- Data for review -
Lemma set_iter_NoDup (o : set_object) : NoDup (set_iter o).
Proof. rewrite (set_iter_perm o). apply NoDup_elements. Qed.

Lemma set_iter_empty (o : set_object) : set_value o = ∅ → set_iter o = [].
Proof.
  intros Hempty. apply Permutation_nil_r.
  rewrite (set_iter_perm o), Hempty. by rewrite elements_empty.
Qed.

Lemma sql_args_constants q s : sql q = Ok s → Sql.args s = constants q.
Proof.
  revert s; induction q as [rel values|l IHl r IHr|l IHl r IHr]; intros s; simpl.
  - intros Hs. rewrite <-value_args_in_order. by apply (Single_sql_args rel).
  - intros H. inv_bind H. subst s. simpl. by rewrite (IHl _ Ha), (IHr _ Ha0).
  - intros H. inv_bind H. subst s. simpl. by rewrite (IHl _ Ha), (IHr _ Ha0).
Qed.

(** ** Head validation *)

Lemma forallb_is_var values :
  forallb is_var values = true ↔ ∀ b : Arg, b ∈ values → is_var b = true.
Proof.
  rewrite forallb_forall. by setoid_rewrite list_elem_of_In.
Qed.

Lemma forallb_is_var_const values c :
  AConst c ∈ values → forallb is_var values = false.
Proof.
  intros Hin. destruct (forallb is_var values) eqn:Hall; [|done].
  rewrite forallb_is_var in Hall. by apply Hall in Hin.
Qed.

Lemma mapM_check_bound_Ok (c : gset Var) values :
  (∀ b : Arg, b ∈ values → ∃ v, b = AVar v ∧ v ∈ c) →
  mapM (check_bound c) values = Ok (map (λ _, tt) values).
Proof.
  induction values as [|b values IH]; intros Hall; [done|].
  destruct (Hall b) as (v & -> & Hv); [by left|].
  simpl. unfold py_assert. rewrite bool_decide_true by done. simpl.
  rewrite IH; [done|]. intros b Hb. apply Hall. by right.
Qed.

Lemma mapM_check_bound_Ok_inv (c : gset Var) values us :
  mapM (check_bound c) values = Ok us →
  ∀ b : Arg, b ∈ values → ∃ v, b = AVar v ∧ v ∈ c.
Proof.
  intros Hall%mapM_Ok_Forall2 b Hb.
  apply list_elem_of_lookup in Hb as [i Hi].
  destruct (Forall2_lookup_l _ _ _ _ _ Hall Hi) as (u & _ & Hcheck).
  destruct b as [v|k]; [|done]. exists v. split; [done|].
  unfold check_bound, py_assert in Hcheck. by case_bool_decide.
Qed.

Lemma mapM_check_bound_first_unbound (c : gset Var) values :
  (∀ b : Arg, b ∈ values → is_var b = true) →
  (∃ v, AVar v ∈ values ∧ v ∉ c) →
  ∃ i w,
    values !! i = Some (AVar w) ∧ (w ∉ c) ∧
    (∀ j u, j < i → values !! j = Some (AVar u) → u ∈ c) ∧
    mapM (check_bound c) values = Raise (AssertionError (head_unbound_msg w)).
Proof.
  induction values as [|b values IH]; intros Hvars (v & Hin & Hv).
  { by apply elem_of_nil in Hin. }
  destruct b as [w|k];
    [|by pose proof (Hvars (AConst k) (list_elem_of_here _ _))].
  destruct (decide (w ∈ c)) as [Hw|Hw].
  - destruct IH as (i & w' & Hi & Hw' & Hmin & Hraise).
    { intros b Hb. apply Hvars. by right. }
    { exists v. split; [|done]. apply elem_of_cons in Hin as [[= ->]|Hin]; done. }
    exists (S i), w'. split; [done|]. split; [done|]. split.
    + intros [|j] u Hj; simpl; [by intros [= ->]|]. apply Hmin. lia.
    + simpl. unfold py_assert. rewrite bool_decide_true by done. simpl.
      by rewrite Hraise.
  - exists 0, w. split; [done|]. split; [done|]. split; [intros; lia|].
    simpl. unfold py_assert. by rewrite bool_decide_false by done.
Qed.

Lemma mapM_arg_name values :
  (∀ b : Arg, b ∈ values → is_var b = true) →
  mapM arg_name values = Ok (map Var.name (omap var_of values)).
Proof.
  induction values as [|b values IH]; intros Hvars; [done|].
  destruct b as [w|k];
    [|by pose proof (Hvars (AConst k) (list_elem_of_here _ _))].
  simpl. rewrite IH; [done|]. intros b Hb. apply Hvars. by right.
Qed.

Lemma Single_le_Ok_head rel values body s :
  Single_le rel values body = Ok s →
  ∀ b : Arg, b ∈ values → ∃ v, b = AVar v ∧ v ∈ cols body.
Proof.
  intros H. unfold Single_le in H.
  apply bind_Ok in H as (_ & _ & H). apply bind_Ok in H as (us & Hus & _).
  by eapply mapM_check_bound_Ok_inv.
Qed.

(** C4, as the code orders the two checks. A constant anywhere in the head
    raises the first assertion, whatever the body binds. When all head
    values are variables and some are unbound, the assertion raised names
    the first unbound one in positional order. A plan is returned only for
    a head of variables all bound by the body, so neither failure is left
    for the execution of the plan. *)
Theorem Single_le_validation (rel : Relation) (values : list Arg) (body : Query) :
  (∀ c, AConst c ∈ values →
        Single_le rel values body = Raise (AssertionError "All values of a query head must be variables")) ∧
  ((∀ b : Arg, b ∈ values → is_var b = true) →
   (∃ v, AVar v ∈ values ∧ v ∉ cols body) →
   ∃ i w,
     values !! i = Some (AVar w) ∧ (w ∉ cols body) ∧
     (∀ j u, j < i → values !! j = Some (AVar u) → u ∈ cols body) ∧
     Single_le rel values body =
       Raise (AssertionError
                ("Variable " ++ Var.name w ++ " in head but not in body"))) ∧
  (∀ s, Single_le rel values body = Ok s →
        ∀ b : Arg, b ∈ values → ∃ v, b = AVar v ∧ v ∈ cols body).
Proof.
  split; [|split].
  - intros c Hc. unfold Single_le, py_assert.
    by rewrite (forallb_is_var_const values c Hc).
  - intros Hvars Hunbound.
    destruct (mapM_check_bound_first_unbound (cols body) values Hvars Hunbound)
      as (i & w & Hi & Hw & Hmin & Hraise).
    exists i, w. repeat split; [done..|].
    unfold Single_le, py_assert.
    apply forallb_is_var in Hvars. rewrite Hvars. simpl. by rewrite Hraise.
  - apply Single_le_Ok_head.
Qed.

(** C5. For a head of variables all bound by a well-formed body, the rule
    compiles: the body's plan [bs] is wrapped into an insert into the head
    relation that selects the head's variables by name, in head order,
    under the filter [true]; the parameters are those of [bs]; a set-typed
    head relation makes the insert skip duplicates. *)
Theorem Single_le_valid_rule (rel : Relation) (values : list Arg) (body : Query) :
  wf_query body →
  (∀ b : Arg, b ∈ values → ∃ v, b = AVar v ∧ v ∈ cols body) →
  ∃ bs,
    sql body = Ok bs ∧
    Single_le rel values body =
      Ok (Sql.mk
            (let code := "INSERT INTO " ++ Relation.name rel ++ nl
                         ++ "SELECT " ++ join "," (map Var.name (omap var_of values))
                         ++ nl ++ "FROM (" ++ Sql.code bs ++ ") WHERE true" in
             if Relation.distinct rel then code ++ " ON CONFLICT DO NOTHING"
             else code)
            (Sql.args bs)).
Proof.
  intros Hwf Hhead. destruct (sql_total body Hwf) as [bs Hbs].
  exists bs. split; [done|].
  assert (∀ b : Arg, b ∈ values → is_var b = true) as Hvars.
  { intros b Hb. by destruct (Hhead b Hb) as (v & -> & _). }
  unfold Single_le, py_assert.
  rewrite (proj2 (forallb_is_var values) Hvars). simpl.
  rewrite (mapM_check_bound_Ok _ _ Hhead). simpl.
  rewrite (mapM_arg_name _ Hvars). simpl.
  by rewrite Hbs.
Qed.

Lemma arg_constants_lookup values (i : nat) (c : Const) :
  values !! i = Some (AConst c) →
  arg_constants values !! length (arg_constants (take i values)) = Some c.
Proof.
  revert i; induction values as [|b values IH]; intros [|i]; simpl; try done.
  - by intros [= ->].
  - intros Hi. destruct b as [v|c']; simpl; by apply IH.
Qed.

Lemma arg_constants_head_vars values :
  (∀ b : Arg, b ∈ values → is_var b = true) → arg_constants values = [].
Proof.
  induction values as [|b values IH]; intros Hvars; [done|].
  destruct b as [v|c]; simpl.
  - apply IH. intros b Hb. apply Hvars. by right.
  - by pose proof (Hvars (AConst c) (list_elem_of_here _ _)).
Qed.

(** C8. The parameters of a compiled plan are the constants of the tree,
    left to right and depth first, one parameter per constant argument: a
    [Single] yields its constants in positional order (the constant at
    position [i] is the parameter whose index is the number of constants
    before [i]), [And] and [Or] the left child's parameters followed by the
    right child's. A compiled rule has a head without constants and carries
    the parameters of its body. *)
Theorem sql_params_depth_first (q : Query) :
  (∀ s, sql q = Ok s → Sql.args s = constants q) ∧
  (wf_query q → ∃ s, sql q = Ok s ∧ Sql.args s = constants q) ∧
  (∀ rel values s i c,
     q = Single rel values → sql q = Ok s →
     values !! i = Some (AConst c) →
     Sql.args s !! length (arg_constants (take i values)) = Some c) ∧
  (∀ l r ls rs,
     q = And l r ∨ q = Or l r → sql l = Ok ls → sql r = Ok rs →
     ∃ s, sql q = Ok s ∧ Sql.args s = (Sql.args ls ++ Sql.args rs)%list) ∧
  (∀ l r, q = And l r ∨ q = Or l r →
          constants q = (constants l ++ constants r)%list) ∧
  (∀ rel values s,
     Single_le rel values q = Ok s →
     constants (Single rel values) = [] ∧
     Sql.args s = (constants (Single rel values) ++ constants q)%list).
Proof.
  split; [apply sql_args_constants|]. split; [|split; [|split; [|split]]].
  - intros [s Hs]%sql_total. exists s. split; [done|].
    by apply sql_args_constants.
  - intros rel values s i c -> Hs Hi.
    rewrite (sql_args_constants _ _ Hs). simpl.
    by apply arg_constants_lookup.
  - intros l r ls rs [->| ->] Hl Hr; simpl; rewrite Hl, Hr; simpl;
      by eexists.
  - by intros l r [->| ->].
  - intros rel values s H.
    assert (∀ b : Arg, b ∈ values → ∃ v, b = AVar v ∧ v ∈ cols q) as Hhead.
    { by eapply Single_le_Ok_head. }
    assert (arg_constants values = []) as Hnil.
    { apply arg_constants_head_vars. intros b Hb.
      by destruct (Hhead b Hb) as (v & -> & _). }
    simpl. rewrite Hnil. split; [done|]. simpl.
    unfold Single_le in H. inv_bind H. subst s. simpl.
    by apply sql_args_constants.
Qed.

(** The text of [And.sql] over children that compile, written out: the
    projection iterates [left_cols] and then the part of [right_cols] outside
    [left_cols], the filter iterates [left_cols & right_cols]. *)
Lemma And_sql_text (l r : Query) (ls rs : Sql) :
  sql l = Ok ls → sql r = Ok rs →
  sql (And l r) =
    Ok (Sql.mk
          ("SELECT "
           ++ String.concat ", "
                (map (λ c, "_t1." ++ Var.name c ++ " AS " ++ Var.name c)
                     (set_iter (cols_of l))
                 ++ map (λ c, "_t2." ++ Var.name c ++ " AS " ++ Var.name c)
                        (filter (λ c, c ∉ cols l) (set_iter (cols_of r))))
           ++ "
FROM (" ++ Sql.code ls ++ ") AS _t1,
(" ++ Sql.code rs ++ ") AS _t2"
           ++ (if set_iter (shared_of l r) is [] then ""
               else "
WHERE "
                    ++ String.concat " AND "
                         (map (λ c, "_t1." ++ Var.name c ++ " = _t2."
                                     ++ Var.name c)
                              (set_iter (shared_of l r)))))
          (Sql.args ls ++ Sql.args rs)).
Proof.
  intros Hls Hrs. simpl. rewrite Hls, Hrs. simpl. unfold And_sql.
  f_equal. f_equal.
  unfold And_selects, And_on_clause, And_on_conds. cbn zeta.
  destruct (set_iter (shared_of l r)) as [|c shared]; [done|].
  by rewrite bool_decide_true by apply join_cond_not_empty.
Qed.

* * *

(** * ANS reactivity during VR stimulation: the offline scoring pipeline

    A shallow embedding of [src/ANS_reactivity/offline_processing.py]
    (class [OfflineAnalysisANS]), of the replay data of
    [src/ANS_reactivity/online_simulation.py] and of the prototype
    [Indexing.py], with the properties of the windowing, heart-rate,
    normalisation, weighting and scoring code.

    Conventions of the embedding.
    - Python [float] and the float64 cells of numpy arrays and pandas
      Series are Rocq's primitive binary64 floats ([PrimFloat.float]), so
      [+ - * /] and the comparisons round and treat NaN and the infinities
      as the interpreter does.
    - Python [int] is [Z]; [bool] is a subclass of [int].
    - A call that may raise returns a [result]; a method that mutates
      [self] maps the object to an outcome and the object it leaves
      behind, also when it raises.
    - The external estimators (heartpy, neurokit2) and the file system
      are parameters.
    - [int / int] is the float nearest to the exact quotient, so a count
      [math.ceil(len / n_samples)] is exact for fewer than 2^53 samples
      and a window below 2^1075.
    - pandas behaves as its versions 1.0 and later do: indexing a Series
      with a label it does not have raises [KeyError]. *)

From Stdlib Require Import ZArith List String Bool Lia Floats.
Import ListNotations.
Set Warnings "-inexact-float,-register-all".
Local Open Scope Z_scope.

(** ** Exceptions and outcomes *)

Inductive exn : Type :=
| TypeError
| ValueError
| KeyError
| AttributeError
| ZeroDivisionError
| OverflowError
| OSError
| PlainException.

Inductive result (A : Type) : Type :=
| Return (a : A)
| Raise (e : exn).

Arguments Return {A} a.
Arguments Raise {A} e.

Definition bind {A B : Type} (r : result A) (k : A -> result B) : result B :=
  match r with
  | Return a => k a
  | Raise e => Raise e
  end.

==

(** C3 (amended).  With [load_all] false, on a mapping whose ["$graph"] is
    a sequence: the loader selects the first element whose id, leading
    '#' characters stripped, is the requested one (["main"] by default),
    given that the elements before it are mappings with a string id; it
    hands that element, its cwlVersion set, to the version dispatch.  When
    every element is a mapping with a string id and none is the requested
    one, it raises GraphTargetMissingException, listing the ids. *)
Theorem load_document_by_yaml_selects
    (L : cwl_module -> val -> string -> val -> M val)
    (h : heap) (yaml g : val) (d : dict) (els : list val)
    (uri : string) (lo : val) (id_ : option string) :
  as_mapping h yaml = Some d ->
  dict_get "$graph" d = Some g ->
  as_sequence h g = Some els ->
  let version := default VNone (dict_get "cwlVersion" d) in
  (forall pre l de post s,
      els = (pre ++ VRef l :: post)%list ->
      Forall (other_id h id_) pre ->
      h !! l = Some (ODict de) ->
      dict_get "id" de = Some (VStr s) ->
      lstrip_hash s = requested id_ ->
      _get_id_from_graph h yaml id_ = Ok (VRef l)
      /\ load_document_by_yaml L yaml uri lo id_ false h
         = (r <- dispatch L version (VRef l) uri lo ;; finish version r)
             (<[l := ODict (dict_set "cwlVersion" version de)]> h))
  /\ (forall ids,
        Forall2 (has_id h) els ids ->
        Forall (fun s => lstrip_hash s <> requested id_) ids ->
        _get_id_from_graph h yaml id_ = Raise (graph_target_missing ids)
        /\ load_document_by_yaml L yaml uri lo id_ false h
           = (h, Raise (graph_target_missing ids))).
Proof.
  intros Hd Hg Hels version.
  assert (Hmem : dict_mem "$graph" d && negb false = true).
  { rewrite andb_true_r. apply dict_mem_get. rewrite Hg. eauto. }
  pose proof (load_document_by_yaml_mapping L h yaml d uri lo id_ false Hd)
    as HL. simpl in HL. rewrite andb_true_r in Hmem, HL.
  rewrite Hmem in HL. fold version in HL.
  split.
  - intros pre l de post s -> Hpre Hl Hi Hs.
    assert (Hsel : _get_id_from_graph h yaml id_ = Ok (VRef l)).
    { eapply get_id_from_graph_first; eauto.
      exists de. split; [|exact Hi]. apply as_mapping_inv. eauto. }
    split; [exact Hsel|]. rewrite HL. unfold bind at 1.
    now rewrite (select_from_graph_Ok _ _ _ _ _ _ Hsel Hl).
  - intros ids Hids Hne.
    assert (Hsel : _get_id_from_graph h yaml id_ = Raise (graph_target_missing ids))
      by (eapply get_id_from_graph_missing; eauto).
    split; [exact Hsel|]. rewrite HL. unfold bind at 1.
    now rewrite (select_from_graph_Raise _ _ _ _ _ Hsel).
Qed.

- Task item -
Extract, from the material above, each line holding the word "VRef".

- Expected output -
      els = (pre ++ VRef l :: post)%list ->
      _get_id_from_graph h yaml id_ = Ok (VRef l)
         = (r <- dispatch L version (VRef l) uri lo ;; finish version r)
    assert (Hsel : _get_id_from_graph h yaml id_ = Ok (VRef l)).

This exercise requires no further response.